Square Limit by M.C. Escher

Escher

This is a digital rendition of M.C. Escher’s square limit artwork. The most surprising thing about this piece is that it is composed of only four basic tiles shown below:

Escher Tiles

The entirety of this art is generated by taking these four tiles and using the power of Functional Programming à la function composition to create several powerful combinators that can render the infinite shapes. This technique was illustrated by Peter Henderson in his 1982 seminal paper - Functional Geometry. The paper mentions Mary Sheeran (who happened to be my PhD supervisor!) as the original implementor in UCSD Pascal. I have implemented the same in Haskell using the wonderful diagrams library.

The code intentionally avoids complicated rasterization and related techniques from computer graphics, so that the simple (yet powerful) essence of functional geometry is evident at a glance. The heart of the logic is this:

squareLimit :: Diagram B
squareLimit = cycle corner

corner = nonet corner2 side2 side2
               (rot side2) uTile (rot tTile)
               (rot side2) (rot tTile) (rot qTile)

nonet p1 p2 p3 p4 p5 p6 p7 p8 p9
  = onTopOf 1 2  (nextTo 1 2 p1 (nextTo 1 1 p2 p3))
   (onTopOf 1 1  (nextTo 1 2 p4 (nextTo 1 1 p5 p6))
                 (nextTo 1 2 p7 (nextTo 1 1 p8 p9)))

nextTo m n d1 d2 = scaledD1 ||| scaledD2
  where
    scaledD1 = d1 # scaleX (m / total)
    scaledD2 = d2 # scaleX (n / total)
    total = m + n

onTopOf m n d1 d2 = scaledD1 === scaledD2
  where
    scaledD1 = d1 # scaleY (m / total)
    scaledD2 = d2 # scaleY (n / total)
    total = m + n

side2   = quartet side1 side1 (rot tTile) tTile
corner2 = quartet corner1 side1 (rot side1) uTile

uTile = cycle $ rot qTile
tTile = quartet pTile qTile rTile sTile

cycle p1 = quartet p1 (rot $ rot $ rot p1) (rot p1) (rot $ rot p1)

quartet p q r s = scale (1/2) $ centerXY ((p ||| q) === (r ||| s))

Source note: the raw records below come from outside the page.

Section Chroma.

(** Without chroma ([a] is 0) a channel is the lightness alone. *)
Lemma hsl_channel_no_chroma (h L a : Q) (n : Z) :
  a == 0 ->
  hsl_channel (Fin h) (Fin L) (Fin a) (of_Z n)
  = padStart0 (int_string 16 (Qfloor (inject_Z 255 * L + (1 # 2)))) 2.
Proof.
  intros Ha. rewrite hsl_channel_Fin. cbv zeta. rewrite Qfloor_inject_Z.
  f_equal. f_equal. apply Qfloor_comp. rewrite Ha. ring.
Qed.

Lemma hslToHex_no_chroma (h s l : Q) :
  s / inject_Z 100 * Qmin (l / inject_Z 100) (inject_Z 1 - l / inject_Z 100) == 0 ->
  let g := padStart0 (int_string 16 (Qfloor (inject_Z 255 * (l / inject_Z 100) + (1 # 2)))) 2 in
  hslToHex (Fin h) (Fin s) (Fin l) = "#" ++ g ++ g ++ g.
Proof.
  intros Ha. rewrite hslToHex_Fin. cbv zeta.
  now rewrite !hsl_channel_no_chroma by exact Ha.
Qed.

End Chroma.


(** Lightness 0 is black and lightness 100 is white, for every finite hue
    and saturation. *)
Theorem hslToHex_black_white (h s : Q) :
  hslToHex (Fin h) (Fin s) (of_Z 0) = "#000000" /\
  hslToHex (Fin h) (Fin s) (of_Z 100) = "#ffffff".
Proof.
  split.
  - apply (hslToHex_no_chroma h s (inject_Z 0)).
    rewrite Q.min_l by discriminate. unfold Qdiv. change (inject_Z 0) with 0. ring.
  - apply (hslToHex_no_chroma h s (inject_Z 100)).
    rewrite Q.min_r by discriminate. unfold Qdiv, Qminus. field.
Qed.

(** A hue or a saturation that is not a number raises nothing: every stop
    comes back with the hex value "#NaNNaNNaN". *)
Theorem generateColorScale_NaN (config : ColorScaleConfig.t) :
  ColorScaleConfig.hue config = NaN \/ ColorScaleConfig.saturation config = NaN ->
  map GeneratedColorStop.hex (generateColorScale config)
  = map (fun _ => "#NaNNaNNaN") STANDARD_COLOR_SHADES.
Proof.
  destruct config as [name hue saturation]. cbn [ColorScaleConfig.hue ColorScaleConfig.saturation].
  intros [-> | ->].
  - destruct saturation; reflexivity.
  - destruct hue; reflexivity.
Qed.

Lemma generateColorScale_NaN_witness :
  map GeneratedColorStop.hex (generateColorScale (ColorScaleConfig.mk "x" (of_Z 10) NaN))
  = map (fun _ => "#NaNNaNNaN") STANDARD_COLOR_SHADES.
Proof. apply generateColorScale_NaN. right. reflexivity. Defined.

(* ------------------------------------------------------------------ *)
(** ** The orchestrator: routing a request *)
(* ------------------------------------------------------------------ *)

Section SortMembers.

Context {A : Type}.
Variable cmp : A -> A -> Z.

Lemma In_sort_insert (x y : A) (l : list A) :
  In y (sort_insert cmp x l) <-> y = x \/ In y l.
Proof.
  induction l as [|z l IH]; simpl.
  - intuition.
  - destruct (0 <? cmp x z)%Z; simpl; [rewrite IH|]; intuition.
Qed.

Lemma In_Array_sort (y : A) (l : list A) :
  In y (Array_sort cmp l) <-> In y l.
Proof.
  induction l as [|x l IH]; simpl; [reflexivity|].
  rewrite In_sort_insert, IH. intuition.
Qed.

Lemma Array_sort_length (l : list A) :
  List.length (Array_sort cmp l) = List.length l.
Proof.
  induction l as [|x l IH]; simpl; [reflexivity|]. rewrite <- IH.
  generalize (Array_sort cmp l) as t. clear.
  induction t as [|z t IHt]; simpl; [reflexivity|].
  destruct (0 <? cmp x z)%Z; simpl; [now rewrite IHt | reflexivity].
Qed.

End SortMembers.

Section StableSort.

Context {A : Type}.
Variable key : A -> Z.
Variable pos : A -> nat.

Lemma sort_insert_sorted (x : A) (l : list A) :
  StronglySorted (stable_before key pos) l ->
  Forall (fun y => (pos x < pos y)%nat) l ->
  StronglySorted (stable_before key pos)
    (sort_insert (fun a b => (key a - key b)%Z) x l).
Proof.
  induction l as [|y l IH]; intros Hs Hpos; simpl.
  - constructor; constructor.
  - inversion Hs as [|? ? Hs' Hy]; subst. inversion Hpos as [|? ? Hxy Hpos']; subst.
    destruct (Z.ltb_spec 0 (key x - key y)) as [Hgt | Hle].
    + constructor; [now apply IH|].
      apply Forall_forall. intros z Hz. apply In_sort_insert in Hz.
      destruct Hz as [-> | Hz].
      * left. lia.
      * rewrite Forall_forall in Hy. now apply Hy.
    + constructor; [exact Hs|].
      apply Forall_forall. intros z Hz.
      assert (key y <= key z)%Z as Hyz.
      { destruct Hz as [-> | Hz]; [lia|].
        rewrite Forall_forall in Hy. destruct (Hy z Hz) as [? | [? _]]; lia. }
      assert (pos x < pos z)%nat as Hxz.
      { destruct Hz as [-> | Hz]; [exact Hxy|].
        rewrite Forall_forall in Hpos'. now apply Hpos'. }
      unfold stable_before. lia.
Qed.

(** Sorting a list whose elements are in the order of [pos]. *)
Lemma Array_sort_sorted (l : list A) :
  StronglySorted (fun a b => (pos a < pos b)%nat) l ->
  StronglySorted (stable_before key pos) (Array_sort (fun a b => (key a - key b)%Z) l).
Proof.
  induction l as [|x l IH]; intros Hl; simpl; [constructor|].
  inversion Hl as [|? ? Hl' Hx]; subst.
  apply sort_insert_sorted; [now apply IH|].
  apply Forall_forall. intros y Hy. apply In_Array_sort in Hy.
  rewrite Forall_forall in Hx. now apply Hx.
Qed.

End StableSort.

Section Includes.

Lemma prefix_append (sub s : string) :
  String.prefix sub s = true <-> exists b, s = sub ++ b.
Proof.
  revert s. induction sub as [|c sub IH]; intros s.
  - destruct s; simpl; (split; [intros _; eexists; reflexivity | reflexivity]).
  - destruct s as [|d s]; simpl.
    + split; [discriminate | intros [b Hb]; discriminate].
    + destruct (Ascii.ascii_dec c d) as [-> | Hne].
      * rewrite IH. split; intros [b Hb]; exists b; congruence.
      * split; [discriminate | intros [b Hb]; congruence].
Qed.

(** [s.includes(sub)] holds exactly when [sub] occurs somewhere in [s]. *)
Lemma includes_occurs (sub : string) : forall s,
  includes s sub = true <-> exists a b, s = a ++ sub ++ b.
Proof.
  induction s as [|c s IH]; cbn [includes].
  - destruct (String.prefix sub "") eqn:E.
    + split; [intros _|reflexivity]. apply prefix_append in E. destruct E as [b Hb].
      now exists "", b.
    + split; [discriminate|]. intros (a & b & Hab).
      destruct a; [|discriminate]. simpl in Hab.
      assert (String.prefix sub "" = true) by (apply prefix_append; now exists b).
      congruence.
  - destruct (String.prefix sub (String c s)) eqn:E.
    + split; [intros _|reflexivity]. apply prefix_append in E. destruct E as [b Hb].
      now exists "", b.
    + rewrite IH. split.
      * intros (a & b & ->). now exists (String c a), b.
      * intros (a & b & Hab). destruct a as [|d a].
        -- simpl in Hab.
           assert (String.prefix sub (String c s) = true)
             by (apply prefix_append; now exists b).
           congruence.
        -- simpl in Hab. injection Hab as _ ->. now exists a, b.
Qed.

Lemma split_length_positive (sep : ascii) (s : string) : (0 < split_length sep s)%nat.
Proof.
  induction s as [|c s IH]; simpl; [lia|]. destruct (Ascii.eqb c sep); lia.
Qed.

End Includes.

Section SortedLists.

Context {A B : Type}.

Lemma StronglySorted_filter (R : A -> A -> Prop) (p : A -> bool) (l : list A) :
  StronglySorted R l -> StronglySorted R (filter p l).
Proof.
  induction 1 as [|x l Hs IH Hx]; simpl; [constructor|].
  destruct (p x); [|exact IH]. constructor; [exact IH|].
  rewrite Forall_forall in *. intros y Hy. apply filter_In in Hy. now apply Hx.
Qed.

Lemma StronglySorted_map_in (R : A -> A -> Prop) (S : B -> B -> Prop) (f : A -> B)
    (l : list A) :
  (forall a b, In a l -> In b l -> R a b -> S (f a) (f b)) ->
  StronglySorted R l -> StronglySorted S (map f l).
Proof.
  intros Himp Hs. induction Hs as [|x l Hs IH Hx]; simpl; [constructor|].
  constructor.
  - apply IH. intros a b Ha Hb. apply Himp; now right.
  - rewrite Forall_forall in *. intros y Hy. apply in_map_iff in Hy.
    destruct Hy as (a & <- & Ha). apply Himp; [now left | now right | now apply Hx].
Qed.

Lemma StronglySorted_NoDup (R : A -> A -> Prop) (l : list A) :
  (forall a, ~ R a a) -> StronglySorted R l -> NoDup l.
Proof.
  intros Hirr. induction 1 as [|x l Hs IH Hx]; constructor; [|exact IH].
  intros Hin. rewrite Forall_forall in Hx. exact (Hirr x (Hx x Hin)).
Qed.

Lemma Array_sort_ext (cmp cmp' : A -> A -> Z) (l : list A) :
  (forall a b, cmp a b = cmp' a b) -> Array_sort cmp l = Array_sort cmp' l.
Proof.
  intros Hext. induction l as [|x l IH]; simpl; [reflexivity|]. rewrite IH.
  generalize (Array_sort cmp' l) as t.
  induction t as [|z t IHt]; simpl; [reflexivity|]. now rewrite Hext, IHt.
Qed.

Lemma fold_left_push (p : A -> bool) (f : A -> B) (l : list A) : forall acc,
  fold_left (fun acc x => if p x then (acc ++ [f x])%list else acc) l acc
  = (acc ++ map f (filter p l))%list.
Proof.
  induction l as [|x l IH]; intros acc; simpl; [now rewrite app_nil_r|].
  rewrite IH. destruct (p x); simpl; [now rewrite <- app_assoc | reflexivity].
Qed.

End SortedLists.

Section Scores.

Variable lower : string.

Lemma keyword_score_cons (keyword : string) (keywords : list string) :
  keyword_score lower (keyword :: keywords)
  = ((if includes lower keyword then split_length " " keyword else 0)
     + keyword_score lower keywords)%nat.
Proof.
  unfold keyword_score. cbn [fold_left].
  set (f := fun score k => if includes lower k then (score + split_length " " k)%nat else score).
  assert (forall l acc, fold_left f l acc = (acc + fold_left f l 0%nat)%nat) as Hacc.
  { induction l as [|k l IH]; intros acc; simpl; [lia|].
    rewrite (IH (f acc k)), (IH (f 0%nat k)). unfold f.
    destruct (includes lower k); lia. }
  rewrite Hacc. unfold f at 2. destruct (includes lower keyword); reflexivity.
Qed.

(** A capability scores exactly when one of its keywords occurs. *)
Lemma keyword_score_positive (keywords : list string) :
  (0 < keyword_score lower keywords)%nat <->
  exists keyword, In keyword keywords /\ includes lower keyword = true.
Proof.
  induction keywords as [|k ks IH].
  - simpl. split; [unfold keyword_score; simpl; lia | intros (? & [] & _)].
  - rewrite keyword_score_cons. destruct (includes lower k) eqn:E.
    + split; [intros _; exists k; split; [now left | exact E]|].
      intros _. pose proof (split_length_positive " " k). lia.
    + simpl. rewrite IH. split.
      * intros (kw & Hin & Hkw). exists kw. split; [now right | exact Hkw].
      * intros (kw & [<- | Hin] & Hkw); [congruence|]. now exists kw.
Qed.

Lemma collect_matches_filter :
  collect_matches lower
  = map (fun entry => Match.mk (fst entry) (keyword_score lower (snd entry)))
        (filter (fun entry => (0 <? keyword_score lower (snd entry))%nat)
                CAPABILITY_KEYWORDS).
Proof.
  unfold collect_matches.
  exact (fold_left_push (fun entry => (0 <? keyword_score lower (snd entry))%nat)
                        (fun entry => Match.mk (fst entry) (keyword_score lower (snd entry)))
                        CAPABILITY_KEYWORDS []).
Qed.

Lemma table_entry (id : CapabilityId) : In (id, keywords_of id) CAPABILITY_KEYWORDS.
Proof. destruct id; simpl; tauto. Qed.

Lemma table_keywords (entry : CapabilityId * list string) :
  In entry CAPABILITY_KEYWORDS -> snd entry = keywords_of (fst entry).
Proof.
  simpl. intros H.
  repeat (destruct H as [<- | H]; [reflexivity|]). contradiction.
Qed.

Lemma collect_matches_In (m : Match.t) :
  In m (collect_matches lower) <->
  Match.score m = keyword_score lower (keywords_of (Match.id m)) /\
  (0 < Match.score m)%nat.
Proof.
  rewrite collect_matches_filter, in_map_iff. split.
  - intros (entry & <- & Hin). apply filter_In in Hin. destruct Hin as [Hin Hpos].
    cbn [Match.score Match.id]. rewrite (table_keywords entry Hin).
    split; [reflexivity|]. rewrite <- (table_keywords entry Hin).
    now apply Nat.ltb_lt.
  - intros [Hscore Hpos]. exists (Match.id m, keywords_of (Match.id m)). split.
    + destruct m as [id score]. cbn in *. now rewrite Hscore.
    + apply filter_In. split; [apply table_entry|].
      cbn [snd]. apply Nat.ltb_lt. now rewrite <- Hscore.
Qed.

rot p = rotate (90 @@ deg) p

pTile = makeTile markingsP
qTile = makeTile markingsQ
rTile = makeTile markingsR
sTile = makeTile markingsS

The complete executable code is available here. To the best of my knowledge, this is one of the best illustrations of the power of function composition to create complex software. There is not a single wasted line, and the essence of the code is as clear and declarative as possible.